ACTIVITY: Read through the records below and copy each line that uses the word "truthy".

Excerpts from a dataset:

•••••

(** * A content-publishing API: token codec, access gate, content pipeline

    Shallow embedding of
      - [server/src/utils/auth.js]       (token issue / verify / refresh),
      - [server/src/middleware/auth.js]  (authenticate / authorize),
      - [server/src/models/Post.js]      (pre-save hooks, counters),
    and the properties stated about them.

    Conventions.
      - A JavaScript string is a [string]; a character of it stands for a
        code unit below 256.
      - A JavaScript number that the code uses as a count or a clock reading
        is a [Z].
      - A property that is [undefined], and a [null] returned in place of
        an object, are [None]; a thrown [Error(msg)] is [Throw msg].
      - The packages that the code calls ([jsonwebtoken], [slugify]) and
        the [User] model are interfaces; the statements hold for every
        implementation of them. *)

From stdpp Require Import gmap strings list pretty.
From Stdlib Require Import ZArith Lia Ascii.

Local Open Scope Z_scope.

(** ** Exceptions *)

Inductive result (A : Type) : Type :=
| Ok (a : A)
| Throw (msg : string).
Arguments Ok {A} a.
Arguments Throw {A} msg.

#[global] Instance result_ret : MRet result := λ A a, Ok a.

#[global] Instance result_bind : MBind result := λ A B k r,
  match r with
  | Ok a => k a
  | Throw m => Throw m
  end.

(** [try { return body } catch (error) { return handler }] *)
Definition try_catch {A} (body : result A) (handler : string → A) : A :=
  match body with
  | Ok a => a
  | Throw m => handler m
  end.

(** [try { return body } catch (error) { throw new Error(msg) }] *)
Definition try_rethrow {A} (body : result A) (msg : string) : result A :=
  match body with
  | Ok a => Ok a
  | Throw _ => Throw msg
  end.

(** A loop whose body may throw: the first failure ends it. *)
Fixpoint fold_result {A B} (f : A → B → result A) (a : A) (l : list B)
  : result A :=
  match l with
  | [] => Ok a
  | b :: l' => a' ← f a b; fold_result f a' l'
  end.

(** ** JavaScript strings *)

Module JsString.

(** [s.split(sep)] for a one-character separator. *)
Fixpoint split (sep : ascii) (s : string) : list string :=
  match s with
  | EmptyString => [EmptyString]
  | String c s' =>
      if Ascii.eqb c sep then EmptyString :: split sep s'
      else match split sep s' with
           | seg :: rest => String c seg :: rest
           | [] => [String c EmptyString]
           end
  end.

(** [parts.join(sep)] *)
Fixpoint join (sep : string) (parts : list string) : string :=
  match parts with
  | [] => ""
  | [p] => p
  | p :: rest => p +:+ sep +:+ join sep rest
  end.

(** The character [c] occurs in [s]. *)
Fixpoint has (c : ascii) (s : string) : bool :=
  match s with
  | EmptyString => false
  | String d s' => Ascii.eqb d c || has c s'
  end.

(** [\s] of a regular expression, on code units below 256: tab, line
    feed, vertical tab, form feed, carriage return, space, no-break
    space. *)
Definition is_space (c : ascii) : bool :=
  let n := N_of_ascii c in
  ((9 <=? n) && (n <=? 13) || (n =? 32) || (n =? 160))%N.

(** [s.split(/\s+/)]: the pieces between maximal runs of white space;
    [cur] is the piece being read, [in_ws] tells that the last character
    read closed a piece. *)
Fixpoint split_ws_go (s : string) (cur : string) (in_ws : bool) : list string :=
  match s with
  | EmptyString => [cur]
  | String c s' =>
      if is_space c then
        if in_ws then split_ws_go s' "" true
        else cur :: split_ws_go s' "" true
      else split_ws_go s' (cur +:+ String c "") false
  end.

Definition split_ws (s : string) : list string := split_ws_go s "" false.

Fixpoint drop_space (s : string) : string :=
  match s with
  | EmptyString => ""
  | String c s' => if is_space c then drop_space s' else s
  end.

(** [s.trimEnd()]: a character is dropped when it is white space and
    nothing but white space follows it. *)
Fixpoint trimEnd (s : string) : string :=
  match s with
  | EmptyString => ""
  | String c s' =>
      match trimEnd s' with
      | EmptyString => if is_space c then "" else String c ""
      | rest => String c rest
      end
  end.

(** [s.trim()] *)
Definition trim (s : string) : string := trimEnd (drop_space s).

(** [s.substring(0, n)] *)
Definition prefix (n : nat) (s : string) : string := String.substring 0 n s.

Definition is_upper (c : ascii) : bool :=
  let n := N_of_ascii c in
  ((65 <=? n) && (n <=? 90)
   || (192 <=? n) && (n <=? 222) && negb (n =? 215))%N.

Definition lower_char (c : ascii) : ascii :=
  if is_upper c then ascii_of_N (N_of_ascii c + 32) else c.

(** [s.toLowerCase()] *)
Fixpoint toLowerCase (s : string) : string :=
  match s with
  | EmptyString => ""
  | String c s' => String (lower_char c) (toLowerCase s')
  end.

(** A value used as a condition: the empty string is falsy. *)
Definition truthy (s : string) : bool :=
  match s with EmptyString => false | _ => true end.

End JsString.

(** ** TokenCodec: [utils/auth.js] *)

Definition MISSING_HEADER : string := "Authorization header missing".
Definition MALFORMED_HEADER : string := "Invalid authorization header format".

Definition extractTokenFromHeader (authHeader : option string) : result string :=
  match authHeader with
  | None => Throw MISSING_HEADER
  | Some h =>
      if negb (JsString.truthy h) then Throw MISSING_HEADER
      else
        let parts := JsString.split " "%char h in
        match parts with
        | [p0; p1] =>
            if negb (String.eqb p0 "Bearer") then Throw MALFORMED_HEADER
            else Ok p1
        | _ => Throw MALFORMED_HEADER
        end
  end.

(** [h] is the two-segment form [Bearer <t>]: the scheme, one space, and a
    segment [t] holding no further space. *)
Definition bearer_form (h : option string) (t : string) : Prop :=
  h = Some ("Bearer " +:+ t) ∧ JsString.has " "%char t = false.

(** ** JSON values and objects *)

(** A claim value. Claims are JSON scalars; a number is an integer. *)
Inductive jsval : Type :=
| JNull
| JBool (b : bool)
| JNum (n : Z)
| JStr (s : string).

#[global] Instance jsval_eq_dec : EqDecision jsval.
Proof. solve_decision. Defined.

Definition jsval_to_sum (v : jsval) : unit + bool + Z + string :=
  match v with
  | JNull => inl (inl (inl tt))
  | JBool b => inl (inl (inr b))
  | JNum n => inl (inr n)
  | JStr s => inr s
  end.

Definition jsval_of_sum (x : unit + bool + Z + string) : jsval :=
  match x with
  | inl (inl (inl _)) => JNull
  | inl (inl (inr b)) => JBool b
  | inl (inr n) => JNum n
  | inr s => JStr s
  end.

#[global] Instance jsval_countable : Countable jsval.
Proof.
  apply (inj_countable' jsval_to_sum jsval_of_sum).
  by intros [].
Defined.

(** A JavaScript object with scalar properties; a property that is absent
    reads as [undefined], that is [None]. *)
Abbreviation obj := (gmap string jsval).

(** [{ ..., k: v }] in an object literal that is then serialised: a
    property whose value is [undefined] is left out. *)
Definition set_prop (k : string) (v : option jsval) (o : obj) : obj :=
  match v with
  | Some x => <[k := x]> o
  | None => o
  end.

(** The built-ins of the language that the code relies on and that are
    not spelled out here. *)
Class EcmaScript := {
  (** [Number(s)] for a string; [None] is [NaN]. *)
  StringToNumber : string → option Z
}.

(** [!!v]: [undefined], [null], [false], [0] and the empty string are falsy. *)
Definition truthy (v : option jsval) : bool :=
  match v with
  | None | Some JNull => false
  | Some (JBool b) => b
  | Some (JNum n) => negb (n =? 0)
  | Some (JStr s) => JsString.truthy s
  end.

(** [Number(v)]; [None] is [NaN]. *)
Definition ToNumber `{EcmaScript} (v : option jsval) : option Z :=
  match v with
  | None => None
  | Some JNull => Some 0
  | Some (JBool b) => Some (if b then 1 else 0)
  | Some (JNum n) => Some n
  | Some (JStr s) => StringToNumber s
  end.

(** [v < n] for a number [n]; a comparison with [NaN] is false. *)
Definition js_lt `{EcmaScript} (v : option jsval) (n : Z) : bool :=
  match ToNumber v with
  | Some k => k <? n
  | None => false
  end.

(** ** The [jsonwebtoken] package, as the code uses it *)

Record sign_options := {
  expiresIn : string;
  issuer : string;
  audience : string
}.

(** Every operation that reads the clock takes the reading of
    [Date.now()], in milliseconds, as [clock]. *)
Class Jwt := {
  (** [jwt.sign(payload, secret, options)] *)
  jwt_sign : obj → string → sign_options → Z → result string;
  (** [jwt.verify(token, secret)] *)
  jwt_verify : string → string → Z → result obj;
  (** [jwt.decode(token)]; [Ok None] is [null] *)
  jwt_decode : string → result (option obj);
  (** the seconds that a time span such as ['7d'] stands for *)
  timespan : string → option Z
}.

(** [Math.floor(Date.now() / 1000)] *)
Definition seconds (clock : Z) : Z := clock / 1000.

(** The registered claims, which [jwt.sign] writes itself. *)
Definition registered : list string :=
  ["iat"; "exp"; "nbf"; "aud"; "iss"; "sub"; "jti"].

Definition unregistered (payload : obj) : Prop :=
  Forall (λ k, payload !! k = None) registered.

(** The payload that [jwt.sign] puts into the token. *)
Definition stamped (payload : obj) (o : sign_options) (clock ttl : Z) : obj :=
  <["iat" := JNum (seconds clock)]>
    (<["exp" := JNum (seconds clock + ttl)]>
       (<["aud" := JStr (audience o)]>
          (<["iss" := JStr (issuer o)]> payload))).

•••••

SOLUTION:
Definition truthy (s : string) : bool :=
      if negb (JsString.truthy h) then Throw MISSING_HEADER
Definition truthy (v : option jsval) : bool :=
  | Some (JStr s) => JsString.truthy s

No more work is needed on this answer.